After I started doing track days I was less prone to doing, ahem, street chasing since the track days taught me how fast you can really go in any car and all my track days were done in Fiats or the Miata I had. As noted, most folks who own high end performance cars have no training have have no clue how to properly drive them near the limit. I met a guy last week with a Honda S2000 in his old BMW 2002 and after talking track days with him it was clear he probably pisses off a lot of folks at track days.
 
That's the hipster version. The old guy version is standing around in a garage with a bunch of Fiats parked in and around the garage. One had dual IDFs, one had dual DCNFs and sadly all the others had air flow meters.
 
Same as it ever was

99.999% of 911 etc. owners are like someone buying a $1,000 tennis racket and never taking a lesson. The tool imparts no skill.

When I was a young guy with my '74 X, there was always some smirking middle age guy in a 911 in my mirror coming onto a freeway ramp - at the other end their image in the mirror was quite small...

I think maybe cornering is counter-intuitive for the rich guys, as it involves some discomfort, which is not supposed to be part of the upscale experience.
 
AGREED!!!

My daughter once wanted a $400 softball bat. I told her as soon as she is consistently hitting with a walmart special I will get her the bat. the bat does not make the hitter. It will, however make a good hitter hit farther. Like the old adage, I great driver can drive a POS car faster than a crappy driver can drive a great car.


Odie
 
One of the things I like about this place is it's kind of an underdog forum, folks doing more with less! In my more "competitive days", I never had the best equipment, but there was always that smug satisfaction of outperforming someone who had better equipment.
 
One of the most common and expression of the bigger engine-more power will go FASTER myth plays with a endless loop at 24 Hours of LeMons. Over nearly one decade of LeMons racing, there have been many , many variety of put in the largest most powerful V8 (Believed to be un-bustable Detroit Iron), Weekend wrencher graft on a turbo or more driven by the more power is always faster fantasy. The vast, and this means VAST majority of them results in total and utter failure often in the first few laps of racing.
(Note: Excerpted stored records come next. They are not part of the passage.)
Lemma render_simple_arcs_witness :
  let o := render "simple" (0, 0) (3, 10) init in
  (exists w1 w2 pts,
     m_arcpoints (state_after o) = Some pts
     /\ pts = arc_entries (make_arc (0, 0) w1)
              ++ arc_entries (make_arc w1 w2)
              ++ arc_entries (make_arc w2 (3, 10))
     /\ length pts = 12%nat)
  /\ (exists idx, m_arcindex (state_after o) = Some idx /\ length idx = 3%nat).
Proof.
  apply (proj2 render_simple_arcs init (0, 0) (3, 10)); discriminate.
Defined.

(** C3, as stated, fails: on those end points the buffer does not hold 9
    points and the index does not describe 3 arcs. *)
Lemma render_simple_counterexample :
  let st := update init None (Some (0, 0)) (Some (0, 10)) 1 1 None None in
  let o := render "simple" (0, 0) (0, 10) st in
  ~ (exists pts idx,
       m_arcpoints (state_after o) = Some pts
       /\ m_arcindex (state_after o) = Some idx
       /\ length pts = 9%nat /\ length idx = 3%nat).
Proof.
  intros st o (pts & idx & Hp & Hi & Lp & Li).
  subst o. rewrite render_outcome in Hp, Hi.
  vm_compute in Hi. injection Hi as <-. discriminate.
Qed.

(** C4. In curves mode with [p0 = (0, 0)], [p1 = (10, 4)] and radii 1 the
    x-delta is the larger one and the two control points are [(5, 0)] and
    [(5, 4)].  After [trim_ends] the two end points of the stored arc are
    [(125/128, 0)] and [(1155/128, 4)]: each lies inside its circle, at a
    distance from the centre between [1 - .05] and 1, both excluded
    ([find_intersect] returns the inside point of its last pair). *)
Theorem render_curves_trimmed (st : Line) :
  m_r0 st = 1 -> m_r1 st = 1 ->
  let p0 : point := (0, 0) in
  let p1 : point := (10, 4) in
  let o := render "curves" p0 p1 st in
  returned o = Ok tt
  /\ exists a0 a1 a2 a3,
       m_arcpoints (state_after o) = Some [Pt a0; Pt a1; Pt a2; Pt a3]
       /\ m_arcindex (state_after o) = Some [(0, 1, 2, 3)%nat]
       /\ pt_eq a1 (5, 0) /\ pt_eq a2 (5, 4)
       /\ pt_eq a0 (125 # 128, 0) /\ pt_eq a3 (1155 # 128, 4)
       /\ in_circle a0 p0 1 = true /\ in_circle a3 p1 1 = true
       /\ (Q2R (1 - tolerance) < distance a0 p0 < Q2R 1)%R
       /\ (Q2R (1 - tolerance) < distance a3 p1 < Q2R 1)%R.
Proof.
  intros R0 R1 p0 p1 o. subst o p0 p1. rewrite render_outcome, R0, R1.
  split; [reflexivity|].
  unfold state_after, with_derived.
  cbn [fst snd m_arcpoints m_arcindex].
  assert (near : forall a c : point,
            (96 # 100) ^ 2 <= square_dist a c -> square_dist a c < 1 ^ 2 ->
            (Q2R (1 - tolerance) < distance a c < Q2R 1)%R).
  { intros a c Hlo Hhi. split.
    - apply Rlt_le_trans with (Q2R (96 # 100)).
      + apply Qlt_Rlt. reflexivity.
      + apply distance_ge_iff; [discriminate | exact Hlo].
    - apply distance_lt_iff; [discriminate | exact Hhi]. }
  do 4 eexists.
  split; [vm_compute; reflexivity|].
  split; [vm_compute; reflexivity|].
  repeat split; try reflexivity;
    try (apply near; vm_compute; solve [reflexivity | discriminate]).
Qed.

Lemma render_curves_trimmed_witness :
  let st := update init None (Some (0, 0)) (Some (10, 4)) 1 1 None None in
  let o := render "curves" (0, 0) (10, 4) st in
  exists a0 a1 a2 a3,
    m_arcpoints (state_after o) = Some [Pt a0; Pt a1; Pt a2; Pt a3]
    /\ m_arcindex (state_after o) = Some [(0, 1, 2, 3)%nat]
    /\ pt_eq a1 (5, 0) /\ pt_eq a2 (5, 4)
    /\ pt_eq a0 (125 # 128, 0) /\ pt_eq a3 (1155 # 128, 4)
    /\ in_circle a0 (0, 0) 1 = true /\ in_circle a3 (10, 4) 1 = true
    /\ (Q2R (1 - tolerance) < distance a0 (0, 0)%Q < Q2R 1)%R
    /\ (Q2R (1 - tolerance) < distance a3 (10, 4)%Q < Q2R 1)%R.
Proof.
  intros st o.
  apply (render_curves_trimmed st); reflexivity.
Defined.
Having examined many of these conversions up close and in great detail, most if not all never had a chance. The engineering is often nonexistent, attention to details is neglected to oceanic proportions with the chassis never touched or considered as significant and brakes more often than not stock.

LeMons has also been an excellent test for what is reputed to be extremely reliable-durable street cars being revealed as what they really are when pressed to their limits hour after hour, grenade-ing far sooner than expected.

This is why most if not all engine converted LeMons racers get put in Class C, the lowest and slowest class as Jay and the LeMons folks have a deep understanding for reality -vs- fantasy.

https://www.youtube.com/watch?v=UB4RjdiQjiA

Note worthy in the LeMons race at Thunder Hill, a Yugo not only finished it won the IOE, most coveted award at LeMons.. and a testament to the durability-reliability of that designed Lampredi engine.